====== Provided data ======

Lemma evolves_fail m i x e b t a w g :
  m.(scope).(descriptors) !! i = Some x → (a = None ∨ a = m.(scope).(active)) →
  evolves m {| scope := set_active a (poison_if b t (set_descriptor i (failed_with e x) m.(scope)));
               waiting := w; granted := g |}.
Proof.
  intros Hx Ha. replace (set_active a _) with {| descriptors := <[i := failed_with e x]> (descriptors (scope m));
    active := a; primaryPoison := if b then Some t else primaryPoison (scope m) |} by (by destruct b).
  apply (evolves_set _ _ x); auto using advance_failed. by destruct b.
Qed.

Lemma evolves_same m w g : evolves m {| scope := m.(scope); waiting := w; granted := g |}.
Proof. exact (evolves_refl m). Qed.

Lemma evolves_failing m i x e b t w g :
  m.(scope).(descriptors) !! i = Some x →
  evolves m {| scope := poison_if b t (set_descriptor i (failed_with e x) m.(scope));
               waiting := w; granted := g |}.
Proof.
  intros Hx. pose proof (evolves_fail m i x e b t (active (scope m)) w g Hx (or_intror eq_refl)) as H.
  by destruct b, m as [[]].
Qed.

Lemma evolves_finish m i (outcome : failure + unit) :
  m.(scope).(active) = Some i → evolves m (with_scope (finish_step m.(scope) i outcome).2 m).
Proof.
  intros Hi. unfold finish_step, fail_step. destruct (descriptors (scope m) !! i) as [x|] eqn:Hx.
  - destruct outcome as [e|a]; [apply evolves_fail; auto|].
    case_bool_decide as Hf; [apply evolves_fail; auto|].
    destruct (Z.eqb_spec (networkCalls x) 1) as [Hc|Hc]; simpl.
    + apply (evolves_set _ _ x); simpl; auto.
      constructor; simpl; [done|lia|intros _; by apply settled_spec; left|done].
    + rewrite (lookup_insert_if _ _ _ _ _ Hx), decide_True by done.
      unfold failed_keeping, set_descriptor. simpl. rewrite list_insert_insert_eq. by apply (evolves_fail m i x); auto.
  - split_and!; simpl; [done| |done]. intros j y Hy. exists y. by repeat split.
Qed.

Lemma evolves_enter m id index kind eligible :
  evolves m (with_scope (enter_step m.(scope) id index kind eligible).2 m).
Proof.
  assert (Hid : evolves m (with_scope (scope m) m)) by exact (evolves_refl m).
  unfold enter_step. destruct (enter_refusal _ _ _ _) as [[t b]|] eqn:Hr; simpl.
  - destruct (b && _); [|done]. destruct Hid as (_ & H2 & H3). split_and!; [done|exact H2|exact H3].
  - destruct (bool_decide (kind = compensation) && negb eligible); simpl; [done|].
    apply enter_ok in Hr as (_ & Hp & x & Hx & _ & Hk & _). split_and!; simpl; [done| |].
    + intros j y Hy. exists y. by repeat split.
    + intros j y Hy [= <-]. right. intros Hpr. apply Hp. assert (y = x) as -> by congruence.
      unfold is_primary in Hpr. apply bool_decide_eq_true in Hpr. unfold kind_of in Hk. congruence.
Qed.

Lemma evolves_step steps m e : scope_ok steps m → evolves m (scope_step m e).
Proof.
  intros Hok. destruct e as [id index kind eligible| |k answer aborted|aborted recorded|outcome]; simpl.
  - apply evolves_enter.
  - unfold authorize_begin. destruct (active_descriptor (scope m)) as [[i x]|] eqn:Ha; [|apply evolves_same].
    apply active_spec in Ha as [Ha Hx]. destruct (negb _ || _ || _); [by apply evolves_failing|apply evolves_same].
  - destruct (waiting m !! k) as [i|]; [|apply evolves_refl]. unfold authorize_end.
    destruct (descriptors (scope m) !! i) as [x|] eqn:Hx; [|apply evolves_same].
    destruct answer as [e|[denial|]]; simpl; [apply evolves_same|by apply evolves_failing|].
    destruct aborted; simpl; [apply evolves_same|]. apply (evolves_set _ _ x); simpl; auto. by constructor.
  - destruct (commit_check (scope m) aborted) as [[e|i] sc'] eqn:Hc.
    + unfold commit_check in Hc.
      destruct (active_descriptor (scope m)) as [[j x]|] eqn:Ha; [|simplify_eq; apply evolves_same].
      apply active_spec in Ha as [Ha Hx].
      destruct (negb _ || _ || _); [|destruct aborted; [simplify_eq; apply evolves_same|done]].
      injection Hc as <- <-. by apply evolves_failing.
    + apply commit_check_spec in Hc as (-> & Ha & x & Hx & Hst & _). unfold commit_dispatch. rewrite Hx.
      destruct recorded; [|by apply evolves_failing]. apply (evolves_set _ _ x); simpl; auto; [|done].
      constructor; simpl; [done|lia| |by rewrite Hst].
      intros Hset%settled_spec. rewrite Hst in Hset. by destruct Hset.
  - destruct (active (scope m)) as [i|] eqn:Hi; [by apply evolves_finish|apply evolves_refl].
Qed.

======

In the entries above, find each line that has the word "rewrite". Copy it.

- **Exercise result**
    + rewrite (lookup_insert_if _ _ _ _ _ Hx), decide_True by done.
      unfold failed_keeping, set_descriptor. simpl. rewrite list_insert_insert_eq. by apply (evolves_fail m i x); auto.
    + apply commit_check_spec in Hc as (-> & Ha & x & Hx & Hst & _). unfold commit_dispatch. rewrite Hx.
      constructor; simpl; [done|lia| |by rewrite Hst].
      intros Hset%settled_spec. rewrite Hst in Hset. by destruct Hset.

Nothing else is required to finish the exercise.